## What the task asks
From the first line of the records down to the one that holds "(** ** k8s.io/apimachinery/pkg/apis/meta/v1", transcribe each line exactly and add nothing.

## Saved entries

(* ===== verification/DeepCopy.v ===== *)
(** The generated functions that copy the API objects: apis/v1alpha1/zz_generated.deepcopy.go,
    and of its counterpart in the vendored apimachinery those that it calls. For each struct
    type its fields ([_ty]), the statements of its DeepCopyInto, its DeepCopy and, for an
    object of the API server, its DeepCopyObject. A time.Time is a plain value: the location
    it points to is never written. *)

From S2P Require Import Prelude Heap.
From stdpp Require Import options.

(** ** k8s.io/apimachinery/pkg/apis/meta/v1 *)

Definition LabelSelectorRequirement_ty : ty := TStruct [("Key", TPlain); ("Operator", TPlain);
    ("Values", TSlice TPlain)].
Definition LabelSelectorRequirement_DeepCopyInto : copier := struct_copy [
    ("Values", slice_copy assign)].

Definition LabelSelector_ty : ty := TStruct [("MatchLabels", TMap TPlain);
    ("MatchExpressions", TSlice LabelSelectorRequirement_ty)].
Definition LabelSelector_DeepCopyInto : copier := struct_copy [("MatchLabels", map_copy assign);
    ("MatchExpressions", slice_copy LabelSelectorRequirement_DeepCopyInto)].

Definition Condition_ty : ty := TStruct [("Type", TPlain); ("Status", TPlain);
    ("ObservedGeneration", TPlain); ("LastTransitionTime", TPlain); ("Reason", TPlain);
    ("Message", TPlain)].
Definition Condition_DeepCopyInto : copier := struct_copy [("LastTransitionTime", assign)].

Definition TypeMeta_ty : ty := TStruct [("Kind", TPlain); ("APIVersion", TPlain)].

Definition OwnerReference_ty : ty := TStruct [("APIVersion", TPlain); ("Kind", TPlain);
    ("Name", TPlain); ("UID", TPlain); ("Controller", TPtr TPlain);
    ("BlockOwnerDeletion", TPtr TPlain)].
Definition OwnerReference_DeepCopyInto : copier := struct_copy [("Controller", new_copy assign);
    ("BlockOwnerDeletion", new_copy assign)].

Definition FieldsV1_ty : ty := TStruct [("Raw", TSlice TPlain)].
Definition FieldsV1_DeepCopyInto : copier := struct_copy [("Raw", slice_copy assign)].

Definition ManagedFieldsEntry_ty : ty := TStruct [("Manager", TPlain); ("Operation", TPlain);
    ("APIVersion", TPlain); ("Time", TPtr TPlain); ("FieldsType", TPlain);
    ("FieldsV1", TPtr FieldsV1_ty); ("Subresource", TPlain)].
Definition ManagedFieldsEntry_DeepCopyInto : copier := struct_copy [("Time", new_copy assign);
    ("FieldsV1", new_copy FieldsV1_DeepCopyInto)].

Definition ObjectMeta_ty : ty := TStruct [("Name", TPlain); ("GenerateName", TPlain);
    ("Namespace", TPlain); ("SelfLink", TPlain); ("UID", TPlain); ("ResourceVersion", TPlain);
    ("Generation", TPlain); ("CreationTimestamp", TPlain); ("DeletionTimestamp", TPtr TPlain);
    ("DeletionGracePeriodSeconds", TPtr TPlain); ("Labels", TMap TPlain);
    ("Annotations", TMap TPlain); ("OwnerReferences", TSlice OwnerReference_ty);
    ("Finalizers", TSlice TPlain); ("ManagedFields", TSlice ManagedFieldsEntry_ty)].
Definition ObjectMeta_DeepCopyInto : copier := struct_copy [("CreationTimestamp", assign);
    ("DeletionTimestamp", new_copy assign); ("DeletionGracePeriodSeconds", new_copy assign);
    ("Labels", map_copy assign); ("Annotations", map_copy assign);
    ("OwnerReferences", slice_copy OwnerReference_DeepCopyInto);
    ("Finalizers", slice_copy assign);
    ("ManagedFields", slice_copy ManagedFieldsEntry_DeepCopyInto)].

Definition ListMeta_ty : ty := TStruct [("SelfLink", TPlain); ("ResourceVersion", TPlain);
    ("Continue", TPlain); ("RemainingItemCount", TPtr TPlain)].
Definition ListMeta_DeepCopyInto : copier := struct_copy [
    ("RemainingItemCount", new_copy assign)].

(** ** apis/v1alpha1 *)

Definition AgentSpec_ty : ty := TStruct [("HealthProbePort", TPlain); ("Image", TPlain);
    ("LogLevel", TPlain)].
Definition AgentSpec_DeepCopyInto : copier := struct_copy [].
Definition AgentSpec_DeepCopy : copier := new_copy AgentSpec_DeepCopyInto.

Definition AttachInfoStateCommon_ty : ty := TStruct [("ShouldAttach", TPlain); ("UUID", TPlain);
    ("LinkId", TPtr TPlain); ("LinkStatus", TPlain)].
Definition AttachInfoStateCommon_DeepCopyInto : copier := struct_copy [
    ("LinkId", new_copy assign)].
Definition AttachInfoStateCommon_DeepCopy : copier := new_copy AttachInfoStateCommon_DeepCopyInto.

Definition ImagePullSecretSelector_ty : ty := TStruct [("Name", TPlain); ("Namespace", TPlain)].
Definition ImagePullSecretSelector_DeepCopyInto : copier := struct_copy [].
Definition ImagePullSecretSelector_DeepCopy : copier := new_copy ImagePullSecretSelector_DeepCopyInto.

Definition ByteCodeImage_ty : ty := TStruct [("Url", TPlain); ("ImagePullPolicy", TPlain);
    ("ImagePullSecret", TPtr ImagePullSecretSelector_ty)].
Definition ByteCodeImage_DeepCopyInto : copier := struct_copy [
    ("ImagePullSecret", new_copy assign)].
Definition ByteCodeImage_DeepCopy : copier := new_copy ByteCodeImage_DeepCopyInto.

Definition ByteCodeSelector_ty : ty := TStruct [("Image", TPtr ByteCodeImage_ty);
    ("Path", TPtr TPlain)].
Definition ByteCodeSelector_DeepCopyInto : copier := struct_copy [
    ("Image", new_copy ByteCodeImage_DeepCopyInto); ("Path", new_copy assign)].
Definition ByteCodeSelector_DeepCopy : copier := new_copy ByteCodeSelector_DeepCopyInto.

Definition BpfAppCommon_ty : ty := TStruct [("NodeSelector", LabelSelector_ty);
    ("GlobalData", TMap (TSlice TPlain)); ("ByteCode", ByteCodeSelector_ty);
    ("MapOwnerSelector", TPtr LabelSelector_ty)].
Definition BpfAppCommon_DeepCopyInto : copier := struct_copy [
    ("NodeSelector", LabelSelector_DeepCopyInto); ("GlobalData", map_copy (slice_copy assign));
    ("ByteCode", ByteCodeSelector_DeepCopyInto);
    ("MapOwnerSelector", new_copy LabelSelector_DeepCopyInto)].
Definition BpfAppCommon_DeepCopy : copier := new_copy BpfAppCommon_DeepCopyInto.

Definition BpfAppStatus_ty : ty := TStruct [("Conditions", TSlice Condition_ty)].
Definition BpfAppStatus_DeepCopyInto : copier := struct_copy [
    ("Conditions", slice_copy Condition_DeepCopyInto)].
Definition BpfAppStatus_DeepCopy : copier := new_copy BpfAppStatus_DeepCopyInto.

Definition InterfaceDiscovery_ty : ty := TStruct [("InterfaceAutoDiscovery", TPtr TPlain);
    ("ExcludeInterfaces", TSlice TPlain); ("AllowedInterfaces", TSlice TPlain)].
Definition InterfaceDiscovery_DeepCopyInto : copier := struct_copy [
    ("InterfaceAutoDiscovery", new_copy assign); ("ExcludeInterfaces", slice_copy assign);
    ("AllowedInterfaces", slice_copy assign)].
Definition InterfaceDiscovery_DeepCopy : copier := new_copy InterfaceDiscovery_DeepCopyInto.

Definition InterfaceSelector_ty : ty := TStruct [
    ("InterfacesDiscoveryConfig", TPtr InterfaceDiscovery_ty); ("Interfaces", TSlice TPlain);
    ("PrimaryNodeInterface", TPtr TPlain)].
Definition InterfaceSelector_DeepCopyInto : copier := struct_copy [
    ("InterfacesDiscoveryConfig", new_copy InterfaceDiscovery_DeepCopyInto);
    ("Interfaces", slice_copy assign); ("PrimaryNodeInterface", new_copy assign)].
Definition InterfaceSelector_DeepCopy : copier := new_copy InterfaceSelector_DeepCopyInto.

Definition NetworkNamespaceSelector_ty : ty := TStruct [("Pods", LabelSelector_ty)].
Definition NetworkNamespaceSelector_DeepCopyInto : copier := struct_copy [
    ("Pods", LabelSelector_DeepCopyInto)].
Definition NetworkNamespaceSelector_DeepCopy : copier := new_copy NetworkNamespaceSelector_DeepCopyInto.

Definition XdpAttachInfo_ty : ty := TStruct [("InterfaceSelector", InterfaceSelector_ty);
    ("NetworkNamespaces", NetworkNamespaceSelector_ty); ("Priority", TPtr TPlain);
    ("ProceedOn", TSlice TPlain)].
Definition XdpAttachInfo_DeepCopyInto : copier := struct_copy [
    ("InterfaceSelector", InterfaceSelector_DeepCopyInto);
    ("NetworkNamespaces", NetworkNamespaceSelector_DeepCopyInto); ("Priority", new_copy assign);
    ("ProceedOn", slice_copy assign)].
Definition XdpAttachInfo_DeepCopy : copier := new_copy XdpAttachInfo_DeepCopyInto.

Definition XdpProgramInfo_ty : ty := TStruct [("Links", TSlice XdpAttachInfo_ty)].
Definition XdpProgramInfo_DeepCopyInto : copier := struct_copy [
    ("Links", slice_copy XdpAttachInfo_DeepCopyInto)].
Definition XdpProgramInfo_DeepCopy : copier := new_copy XdpProgramInfo_DeepCopyInto.

Definition TcAttachInfo_ty : ty := TStruct [("InterfaceSelector", InterfaceSelector_ty);
    ("NetworkNamespaces", NetworkNamespaceSelector_ty); ("Direction", TPlain);
    ("Priority", TPtr TPlain); ("ProceedOn", TSlice TPlain)].
Definition TcAttachInfo_DeepCopyInto : copier := struct_copy [
    ("InterfaceSelector", InterfaceSelector_DeepCopyInto);
    ("NetworkNamespaces", NetworkNamespaceSelector_DeepCopyInto); ("Priority", new_copy assign);
    ("ProceedOn", slice_copy assign)].
Definition TcAttachInfo_DeepCopy : copier := new_copy TcAttachInfo_DeepCopyInto.

Definition TcProgramInfo_ty : ty := TStruct [("Links", TSlice TcAttachInfo_ty)].
Definition TcProgramInfo_DeepCopyInto : copier := struct_copy [
    ("Links", slice_copy TcAttachInfo_DeepCopyInto)].
Definition TcProgramInfo_DeepCopy : copier := new_copy TcProgramInfo_DeepCopyInto.

Definition TcxAttachInfo_ty : ty := TStruct [("InterfaceSelector", InterfaceSelector_ty);
    ("NetworkNamespaces", NetworkNamespaceSelector_ty); ("Direction", TPlain);
    ("Priority", TPtr TPlain)].
Definition TcxAttachInfo_DeepCopyInto : copier := struct_copy [
    ("InterfaceSelector", InterfaceSelector_DeepCopyInto);
    ("NetworkNamespaces", NetworkNamespaceSelector_DeepCopyInto); ("Priority", new_copy assign)].
Definition TcxAttachInfo_DeepCopy : copier := new_copy TcxAttachInfo_DeepCopyInto.

Definition TcxProgramInfo_ty : ty := TStruct [("Links", TSlice TcxAttachInfo_ty)].
Definition TcxProgramInfo_DeepCopyInto : copier := struct_copy [
    ("Links", slice_copy TcxAttachInfo_DeepCopyInto)].
Definition TcxProgramInfo_DeepCopy : copier := new_copy TcxProgramInfo_DeepCopyInto.

Definition ContainerSelector_ty : ty := TStruct [("Pods", LabelSelector_ty);
    ("ContainerNames", TSlice TPlain)].
Definition ContainerSelector_DeepCopyInto : copier := struct_copy [
    ("Pods", LabelSelector_DeepCopyInto); ("ContainerNames", slice_copy assign)].
Definition ContainerSelector_DeepCopy : copier := new_copy ContainerSelector_DeepCopyInto.

Definition UprobeAttachInfo_ty : ty := TStruct [("Function", TPlain); ("Offset", TPlain);
    ("Target", TPlain); ("Pid", TPtr TPlain); ("Containers", ContainerSelector_ty)].
Definition UprobeAttachInfo_DeepCopyInto : copier := struct_copy [("Pid", new_copy assign);
    ("Containers", ContainerSelector_DeepCopyInto)].
Definition UprobeAttachInfo_DeepCopy : copier := new_copy UprobeAttachInfo_DeepCopyInto.

Definition UprobeProgramInfo_ty : ty := TStruct [("Links", TSlice UprobeAttachInfo_ty)].
Definition UprobeProgramInfo_DeepCopyInto : copier := struct_copy [
    ("Links", slice_copy UprobeAttachInfo_DeepCopyInto)].
Definition UprobeProgramInfo_DeepCopy : copier := new_copy UprobeProgramInfo_DeepCopyInto.

Definition BpfApplicationProgram_ty : ty := TStruct [("Name", TPlain); ("Type", TPlain);
    ("XDP", TPtr XdpProgramInfo_ty); ("TC", TPtr TcProgramInfo_ty);
    ("TCX", TPtr TcxProgramInfo_ty); ("UProbe", TPtr UprobeProgramInfo_ty);
    ("URetProbe", TPtr UprobeProgramInfo_ty)].
Definition BpfApplicationProgram_DeepCopyInto : copier := struct_copy [
    ("XDP", new_copy XdpProgramInfo_DeepCopyInto); ("TC", new_copy TcProgramInfo_DeepCopyInto);
    ("TCX", new_copy TcxProgramInfo_DeepCopyInto);
    ("UProbe", new_copy UprobeProgramInfo_DeepCopyInto);
    ("URetProbe", new_copy UprobeProgramInfo_DeepCopyInto)].
Definition BpfApplicationProgram_DeepCopy : copier := new_copy BpfApplicationProgram_DeepCopyInto.

Definition BpfApplicationSpec_ty : ty := TStruct [("BpfAppCommon", BpfAppCommon_ty);
    ("Programs", TSlice BpfApplicationProgram_ty)].
Definition BpfApplicationSpec_DeepCopyInto : copier := struct_copy [
    ("BpfAppCommon", BpfAppCommon_DeepCopyInto);
    ("Programs", slice_copy BpfApplicationProgram_DeepCopyInto)].
Definition BpfApplicationSpec_DeepCopy : copier := new_copy BpfApplicationSpec_DeepCopyInto.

## Result of this task
(* ===== verification/DeepCopy.v ===== *)
(** The generated functions that copy the API objects: apis/v1alpha1/zz_generated.deepcopy.go,
    and of its counterpart in the vendored apimachinery those that it calls. For each struct
    type its fields ([_ty]), the statements of its DeepCopyInto, its DeepCopy and, for an
    object of the API server, its DeepCopyObject. A time.Time is a plain value: the location
    it points to is never written. *)

From S2P Require Import Prelude Heap.
From stdpp Require Import options.

(** ** k8s.io/apimachinery/pkg/apis/meta/v1 *)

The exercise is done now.